Financiamento coletivo

As plataformas de financiamento coletivo foram o meio que muitas empresas do terceiro setor e mesmo cultural, ou muito afetadas pela pandemia, acharam para financiar seus custos. As pessoas doam para ajudar pela internet e ás vezes recebem uma recompensa.

No site Vakinha, o número de campanhas publicadas com viés solidário aumentou em quase 40% na pandemia, e os saques realizados para entidades/terceiro setor aumentou 3,5 vezes e o valor repassado aumentou em 9 vezes. No site Benfeitoria, a criação de crowdfundings aumentou mais de seis vezes em junho e julho em relação ao ano passado.
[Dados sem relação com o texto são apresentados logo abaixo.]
(** X3.  The flag returned by [ValidateAndCorrectParams] is [true]
    exactly when the bundle was not valid; a valid bundle comes back
    unchanged, with nothing reported and the handler as it was. *)
Theorem ValidateAndCorrectParams_flag
    (h : ErrorHandling.ErrorHandler F32.float) (now : Z)
    (p : CphParams F32.float) :
  snd (ErrorHandling.ValidateAndCorrectParams h now p)
  = negb (Params.IsValid p)
  /\ (Params.IsValid p = true ->
      ErrorHandling.ValidateAndCorrectParams h now p = (h, p, false)).
Proof.
  assert (Hid : Params.IsValid p = true ->
                ErrorHandling.ValidateAndCorrectParams h now p
                = (h, p, false)).
  { intros Hv.
    destruct (IsValid_fields p Hv)
      as (F1 & F2 & F3 & F4 & F5 & F6 & F7 & F8 & F9 & F10 & F11 & F12
          & F13 & F14 & F15).
    unfold ErrorHandling.ValidateAndCorrectParams.
    rewrite !ValidateFloatRange_accepts by assumption.
    destruct p; reflexivity. }
  split; [| exact Hid].
  destruct (Params.IsValid p) eqn:Hv; cbn [negb].
  - now rewrite Hid.
  - destruct (snd (ErrorHandling.ValidateAndCorrectParams h now p)) eqn:E;
      [reflexivity | exfalso].
    revert E. unfold ErrorHandling.ValidateAndCorrectParams.
    repeat match goal with
    | |- context [ErrorHandling.ValidateFloatRange ?h0 ?n ?v ?lo ?hi ?f] =>
        let H := fresh "H" in
        pose proof (ValidateFloatRange_flag h0 n v lo hi f) as H;
        destruct (ErrorHandling.ValidateFloatRange h0 n v lo hi f)
          as [[? ?] ?];
        cbn [fst snd] in H
    end.
    cbn [snd]. intros E.
    repeat match goal with
    | H : (_ || _) = false |- _ => apply orb_false_elim in H as [? ?]
    end.
    subst.
    repeat match goal with
    | H : (negb _ || _) = false |- _ => apply orb_false_elim in H as [? ?]
    | H : negb _ = false |- _ => apply negb_false_iff in H
    end.
    assert (Params.IsValid p = true)
      by (apply fields_IsValid; split; assumption).
    congruence.
Qed.
(** * LookupPlugin: schema remapping for FormVueLatte

    A shallow embedding of [src/index.js] and the properties of its
    component and property remapping.

    Modelling conventions.
    - A JavaScript object used as a dictionary (a schema element, the
      [mapComponents] table) is a plain object: a [gmap] from its own
      property names to values, with [Object.prototype] behind it for
      the names it does not have itself.  An object that is enumerated
      with [for ... in] (a [mapProps] mapping) is the list of its
      entries in enumeration order.
    - Caller-supplied functions are total and free of side effects.
    - [console.warn] is a writer effect: every function that can reach it
      returns its result paired with the list of calls made, in order.
    - The first part works on values; the module [Heap] further down
      re-runs the same functions over an explicit store of objects and
      arrays, where aliasing and in-place updates are visible. *)

From stdpp Require Import base gmap list strings.

(** ** Values *)

(** Of a number the plugin observes two things only: whether it is
    truthy (neither zero nor [NaN]) and the string it converts to; a
    number is given by these two. *)
Inductive primitive :=
  | VUndefined
  | VNull
  | VBool (b : bool)
  | VNum (truthy : bool) (text : string)
  | VStr (s : string).

(** A non-primitive (object, array, function stored as data) is opaque to
    the plugin: it is truthy, and [key] is the string it converts to when
    it is used as a property name. *)
Inductive value :=
  | VPrim (p : primitive)
  | VObj (key : string).

Coercion VPrim : primitive >-> value.

(** [!v] is [negb (ToBoolean v)]. *)
Definition ToBoolean (v : value) : bool :=
  match v with
  | VPrim VUndefined | VPrim VNull => false
  | VPrim (VBool b) => b
  | VPrim (VNum truthy _) => truthy
  | VPrim (VStr s) => negb (String.eqb s "")
  | VObj _ => true
  end.

(** The conversion applied by [obj[v]]. *)
Definition ToPropertyKey (v : value) : string :=
  match v with
  | VPrim VUndefined => "undefined"
  | VPrim VNull => "null"
  | VPrim (VBool true) => "true"
  | VPrim (VBool false) => "false"
  | VPrim (VNum _ text) => text
  | VPrim (VStr s) => s
  | VObj key => key
  end.

(** [v === false] *)
Definition is_false (v : value) : bool :=
  match v with
  | VPrim (VBool false) => true
  | _ => false
  end.

(** ** Schemas *)

Abbreviation element := (gmap string value).
Abbreviation row := (list (gmap string value)).
Abbreviation schema := (list (list (gmap string value))).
Na plataforma Catarse 545 projetos sobre COVID-19 foram criados e, juntos, arrecadaram mais de R$ 5 milhões.

— Temos recebido muitas campanhas para ajudar negócios locais a atravessar a pandemia, projetos voltados para o combate à covid-19 em comunidades indígenas e iniciativas para apoiar profissionais do setor cultural e criativo. Muita gente está descobrindo o financiamento coletivo como uma opção — afirma Rodrigo Machado, presidente e co-fundador do Catarse.